BEGIN

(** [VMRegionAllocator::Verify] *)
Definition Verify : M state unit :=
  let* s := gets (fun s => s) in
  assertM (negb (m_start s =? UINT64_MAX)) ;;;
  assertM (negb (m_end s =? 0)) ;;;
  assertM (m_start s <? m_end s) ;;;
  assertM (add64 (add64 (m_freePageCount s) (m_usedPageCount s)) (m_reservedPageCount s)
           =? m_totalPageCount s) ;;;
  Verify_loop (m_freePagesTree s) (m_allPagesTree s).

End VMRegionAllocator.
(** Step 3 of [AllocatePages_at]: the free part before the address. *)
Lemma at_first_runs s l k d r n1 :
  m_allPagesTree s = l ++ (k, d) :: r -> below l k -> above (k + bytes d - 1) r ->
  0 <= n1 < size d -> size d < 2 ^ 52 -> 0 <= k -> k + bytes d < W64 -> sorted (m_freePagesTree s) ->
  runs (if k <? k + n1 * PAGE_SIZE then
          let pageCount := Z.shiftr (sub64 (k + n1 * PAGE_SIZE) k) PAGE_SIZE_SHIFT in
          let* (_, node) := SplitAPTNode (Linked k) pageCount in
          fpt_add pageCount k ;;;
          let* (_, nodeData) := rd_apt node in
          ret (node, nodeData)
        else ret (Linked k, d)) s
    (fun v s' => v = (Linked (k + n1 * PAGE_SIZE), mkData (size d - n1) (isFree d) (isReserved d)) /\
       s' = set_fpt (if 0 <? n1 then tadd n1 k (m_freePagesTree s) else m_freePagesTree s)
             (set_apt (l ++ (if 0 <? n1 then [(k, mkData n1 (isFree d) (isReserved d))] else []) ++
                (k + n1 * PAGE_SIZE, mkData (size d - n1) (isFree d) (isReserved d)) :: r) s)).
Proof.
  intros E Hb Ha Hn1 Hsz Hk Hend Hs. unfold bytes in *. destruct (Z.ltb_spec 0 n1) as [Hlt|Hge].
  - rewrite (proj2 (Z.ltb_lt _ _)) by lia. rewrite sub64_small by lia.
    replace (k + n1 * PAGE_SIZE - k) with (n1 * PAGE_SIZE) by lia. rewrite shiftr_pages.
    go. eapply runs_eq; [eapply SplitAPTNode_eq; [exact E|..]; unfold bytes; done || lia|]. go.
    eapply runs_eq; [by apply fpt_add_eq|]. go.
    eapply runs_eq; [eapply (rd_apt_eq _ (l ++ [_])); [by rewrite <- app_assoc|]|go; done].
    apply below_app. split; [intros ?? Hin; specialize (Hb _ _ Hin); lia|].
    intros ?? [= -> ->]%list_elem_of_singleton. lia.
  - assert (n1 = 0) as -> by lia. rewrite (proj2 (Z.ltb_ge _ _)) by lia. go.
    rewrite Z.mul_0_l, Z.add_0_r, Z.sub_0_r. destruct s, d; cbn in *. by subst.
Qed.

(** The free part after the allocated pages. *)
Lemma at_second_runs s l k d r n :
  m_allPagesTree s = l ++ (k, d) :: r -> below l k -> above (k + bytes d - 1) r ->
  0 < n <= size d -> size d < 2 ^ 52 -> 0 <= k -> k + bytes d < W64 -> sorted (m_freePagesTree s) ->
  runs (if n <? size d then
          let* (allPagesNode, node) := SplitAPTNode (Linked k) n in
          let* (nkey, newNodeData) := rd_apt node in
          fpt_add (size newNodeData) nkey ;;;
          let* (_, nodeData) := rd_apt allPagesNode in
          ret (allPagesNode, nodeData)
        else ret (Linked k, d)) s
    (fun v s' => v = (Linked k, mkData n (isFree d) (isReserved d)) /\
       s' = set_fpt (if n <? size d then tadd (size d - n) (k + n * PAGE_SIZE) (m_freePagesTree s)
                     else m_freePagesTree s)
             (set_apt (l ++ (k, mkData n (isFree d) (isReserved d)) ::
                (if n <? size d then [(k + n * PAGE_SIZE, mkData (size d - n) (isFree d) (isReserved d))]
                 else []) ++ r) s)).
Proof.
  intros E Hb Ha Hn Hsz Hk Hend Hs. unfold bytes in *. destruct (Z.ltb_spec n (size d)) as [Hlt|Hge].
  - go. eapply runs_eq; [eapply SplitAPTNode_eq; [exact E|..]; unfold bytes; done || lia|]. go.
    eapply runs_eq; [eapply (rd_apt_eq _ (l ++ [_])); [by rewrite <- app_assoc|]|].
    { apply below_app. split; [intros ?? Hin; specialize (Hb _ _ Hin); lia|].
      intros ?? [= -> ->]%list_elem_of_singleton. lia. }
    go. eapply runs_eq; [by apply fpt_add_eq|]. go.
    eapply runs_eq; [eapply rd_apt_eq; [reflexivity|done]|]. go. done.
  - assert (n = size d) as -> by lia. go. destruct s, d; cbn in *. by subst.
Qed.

END

▶ [Goal of the exercise] What this exercise calls for is a precise transcription of the material above.

▶ [Response to the task]
(** [VMRegionAllocator::Verify] *)
Definition Verify : M state unit :=
  let* s := gets (fun s => s) in
  assertM (negb (m_start s =? UINT64_MAX)) ;;;
  assertM (negb (m_end s =? 0)) ;;;
  assertM (m_start s <? m_end s) ;;;
  assertM (add64 (add64 (m_freePageCount s) (m_usedPageCount s)) (m_reservedPageCount s)
           =? m_totalPageCount s) ;;;
  Verify_loop (m_freePagesTree s) (m_allPagesTree s).

End VMRegionAllocator.
(** Step 3 of [AllocatePages_at]: the free part before the address. *)
Lemma at_first_runs s l k d r n1 :
  m_allPagesTree s = l ++ (k, d) :: r -> below l k -> above (k + bytes d - 1) r ->
  0 <= n1 < size d -> size d < 2 ^ 52 -> 0 <= k -> k + bytes d < W64 -> sorted (m_freePagesTree s) ->
  runs (if k <? k + n1 * PAGE_SIZE then
          let pageCount := Z.shiftr (sub64 (k + n1 * PAGE_SIZE) k) PAGE_SIZE_SHIFT in
          let* (_, node) := SplitAPTNode (Linked k) pageCount in
          fpt_add pageCount k ;;;
          let* (_, nodeData) := rd_apt node in
          ret (node, nodeData)
        else ret (Linked k, d)) s
    (fun v s' => v = (Linked (k + n1 * PAGE_SIZE), mkData (size d - n1) (isFree d) (isReserved d)) /\
       s' = set_fpt (if 0 <? n1 then tadd n1 k (m_freePagesTree s) else m_freePagesTree s)
             (set_apt (l ++ (if 0 <? n1 then [(k, mkData n1 (isFree d) (isReserved d))] else []) ++
                (k + n1 * PAGE_SIZE, mkData (size d - n1) (isFree d) (isReserved d)) :: r) s)).
Proof.
  intros E Hb Ha Hn1 Hsz Hk Hend Hs. unfold bytes in *. destruct (Z.ltb_spec 0 n1) as [Hlt|Hge].
  - rewrite (proj2 (Z.ltb_lt _ _)) by lia. rewrite sub64_small by lia.
    replace (k + n1 * PAGE_SIZE - k) with (n1 * PAGE_SIZE) by lia. rewrite shiftr_pages.
    go. eapply runs_eq; [eapply SplitAPTNode_eq; [exact E|..]; unfold bytes; done || lia|]. go.
    eapply runs_eq; [by apply fpt_add_eq|]. go.
    eapply runs_eq; [eapply (rd_apt_eq _ (l ++ [_])); [by rewrite <- app_assoc|]|go; done].
    apply below_app. split; [intros ?? Hin; specialize (Hb _ _ Hin); lia|].
    intros ?? [= -> ->]%list_elem_of_singleton. lia.
  - assert (n1 = 0) as -> by lia. rewrite (proj2 (Z.ltb_ge _ _)) by lia. go.
    rewrite Z.mul_0_l, Z.add_0_r, Z.sub_0_r. destruct s, d; cbn in *. by subst.
Qed.

(** The free part after the allocated pages. *)
Lemma at_second_runs s l k d r n :
  m_allPagesTree s = l ++ (k, d) :: r -> below l k -> above (k + bytes d - 1) r ->
  0 < n <= size d -> size d < 2 ^ 52 -> 0 <= k -> k + bytes d < W64 -> sorted (m_freePagesTree s) ->
  runs (if n <? size d then
          let* (allPagesNode, node) := SplitAPTNode (Linked k) n in
          let* (nkey, newNodeData) := rd_apt node in
          fpt_add (size newNodeData) nkey ;;;
          let* (_, nodeData) := rd_apt allPagesNode in
          ret (allPagesNode, nodeData)
        else ret (Linked k, d)) s
    (fun v s' => v = (Linked k, mkData n (isFree d) (isReserved d)) /\
       s' = set_fpt (if n <? size d then tadd (size d - n) (k + n * PAGE_SIZE) (m_freePagesTree s)
                     else m_freePagesTree s)
             (set_apt (l ++ (k, mkData n (isFree d) (isReserved d)) ::
                (if n <? size d then [(k + n * PAGE_SIZE, mkData (size d - n) (isFree d) (isReserved d))]
                 else []) ++ r) s)).
Proof.
  intros E Hb Ha Hn Hsz Hk Hend Hs. unfold bytes in *. destruct (Z.ltb_spec n (size d)) as [Hlt|Hge].
  - go. eapply runs_eq; [eapply SplitAPTNode_eq; [exact E|..]; unfold bytes; done || lia|]. go.
    eapply runs_eq; [eapply (rd_apt_eq _ (l ++ [_])); [by rewrite <- app_assoc|]|].
    { apply below_app. split; [intros ?? Hin; specialize (Hb _ _ Hin); lia|].
      intros ?? [= -> ->]%list_elem_of_singleton. lia. }
    go. eapply runs_eq; [by apply fpt_add_eq|]. go.
    eapply runs_eq; [eapply rd_apt_eq; [reflexivity|done]|]. go. done.
  - assert (n = size d) as -> by lia. go. destruct s, d; cbn in *. by subst.
Qed.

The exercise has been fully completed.